Citigroup Inc., the third-biggest U.S. bank, will seek Federal Reserve approval to boost shareholder returns by buying back a small amount of stock under an annual capital plan, the Wall Street Journal reported.
The bank probably won’t request a dividend increase and the buyback request may be “minimal,” according to the Journal, which cited unidentified people familiar with the plan.
The biggest Wall Street firms are preparing to submit capital plans to the Fed as the central bank carries out stress tests of the lenders’ financial safety. Citigroup Chief Executive Officer Michael Corbat is seeking to avoid a repeat of last year, when the lender failed to get permission to increase rewards for shareholders.

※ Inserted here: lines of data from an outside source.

(** The joins [join_id], [join_id + 1], ..., [n] of them. *)
Fixpoint run_joins (n join_id : nat) (get_column : Z -> string -> option Chunks) (schedule : nat -> nat -> list nat)
    (num_parallel : spec_float) (ps : list JoinPredicate) (s : Tables) (st : State) : option State :=
  match n with
  | O => Some st
  | S n' =>
      left ← lefts_ s !! join_id;
      right ← rights_ s !! join_id;
      p ← ps !! join_id;
      st ← HashJoin get_column (schedule join_id) num_parallel left right (col_name (left_col_ p)) (col_name (right_col_ p)) st;
      run_joins n' (S join_id) get_column schedule num_parallel ps s st
  end.

(** [MultiwayJoin::Execute] with [Finish]; [schedule j n] is the order in which
    the [n] tasks of the probe of join [j] run. *)
Definition Execute (get_column : Z -> string -> option Chunks) (schedule : nat -> nat -> list nat) (num_parallel : spec_float)
    (graph : JoinGraph) (prev_result_vec : list OperatorResult) (out : OperatorResult) : option OperatorResult :=
  let prev := foldl (fun r r2 => append_result r2 r) [] prev_result_vec in
  ps ← get_predicates graph 0;
  let s := find_all ps prev (mkTables [] [] ∅) in
  st ← run_joins (length (lefts_ s)) 0 get_column schedule num_parallel ps s (mkState prev (unfinished s) (mkProbe [] []));
  Some (append_result (prev_result_ st) out).

End Result.

End Multi.

Import Multi.

(** ** The loops of the single join *)

Module MultiSpec.

Lemma chunk_val_key v : to_i64 (to_u64 v) = chunk_val v.
Proof. unfold chunk_val, wraps, wrapu. by rewrite Zplus_mod_idemp_l. Qed.
Lemma join_first_ok probes idxs : join_filters_ st !! 0%nat = Some f ->
  LIP.next_indices 0 i (lip_of f) data (Z.of_nat (start_row col i)) (join_lip_ st) = Some (probes, idxs) ->
  Permutation idxs (expected cols col (lip_of <$> take 1 fs) i) ->
  exists st', join_first i f data (Z.of_nat (start_row col i)) st = Some st' /\ framed i st st' /\ joined 1 i st'.
Proof.
  intros Ej En HP. pose proof (chunk_bound col i Hlt) as Hcb. unfold rows in Hrows. unfold join_first. unfold LIP.next_indices in En. rewrite decide_True in En by done.
  destruct (LIP.scan_rows _ _ _ _) as [idxs'|] eqn:Es; [| done]. cbn [mbind option_bind] in En. injection En as _ <-.
  rewrite (join_rows_ok f _ (fact_match f i) Hu Hq data 0 idxs' Es).
  2: { intros n key Ek. pose proof (lookup_lt_Some _ _ _ Ek). rewrite wrapu_id by (unfold is_u; lia). rewrite Em. unfold row_match, key_at.
       f_equal. apply nth_lookup_Some. rewrite <- Ek. f_equal. lia. }
  cbn [mbind option_bind]. unfold set_at. rewrite (proj2 (Nat.ltb_lt _ _)) by lia. cbn [mbind option_bind].
  rewrite set_indices_ok by done. cbn [mbind option_bind]. eexists. split; [reflexivity |]. split.
  + constructor; cbn [join_filters_ join_lip_]; [| intros k Hk; by rewrite list_lookup_insert_ne | by rewrite length_insert].
    destruct (join_filters_ st) as [|f0 l]; [done |]. injection Ej as ->. apply (put_filter i 0 f _ (f :: l) []); [done | constructor | apply touched_insert].
  + right. exists idxs'. cbn [join_filters_ join_lip_]. split_and!; [by rewrite list_lookup_insert_eq by lia | done |].
    intros j' f' Hj' Ef'. assert (j' = 0%nat) as -> by lia. rewrite list_lookup_insert_eq in Ef' by (by eapply lookup_lt_Some).
    injection Ef' as <-. cbn. by rewrite list_lookup_insert_eq.
Qed.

Edward Skyler, a spokesman for New York-based Citigroup, declined to comment.
Directors ousted Corbat’s predecessor Vikram Pandit in October, partly because of last year’s capital plan failure, a person familiar with the matter said at the time. Pandit, who scrapped the bank’s dividend in 2009 before reintroducing a 1-cent quarterly payout in 2011, had said that the firm was ready to “return capital” to shareholders.
JPMorgan Chase & Co., the biggest U.S. bank, may request a dividend boost, the Journal said, citing a person it didn’t identify. Analysts surveyed by Bloomberg estimate the bank will announce a quarterly dividend increase in March to 37 cents a share from 30 cents. The Bloomberg Dividend Forecast, compiled from data including company guidance, analysts’ forecasts and other trends, predicts a payout of 35 cents a share.
Joseph Evangelisti, a JPMorgan spokesman, declined to comment.
Morgan Stanley’s request to the Fed is likely to focus on winning approval to purchase the rest of its brokerage joint venture with Citigroup, a person familiar with the matter told Bloomberg News in October. Morgan Stanley pledged to buy Citigroup’s remaining 35 percent stake in the unit, previously known as Morgan Stanley Smith Barney, by June 2015.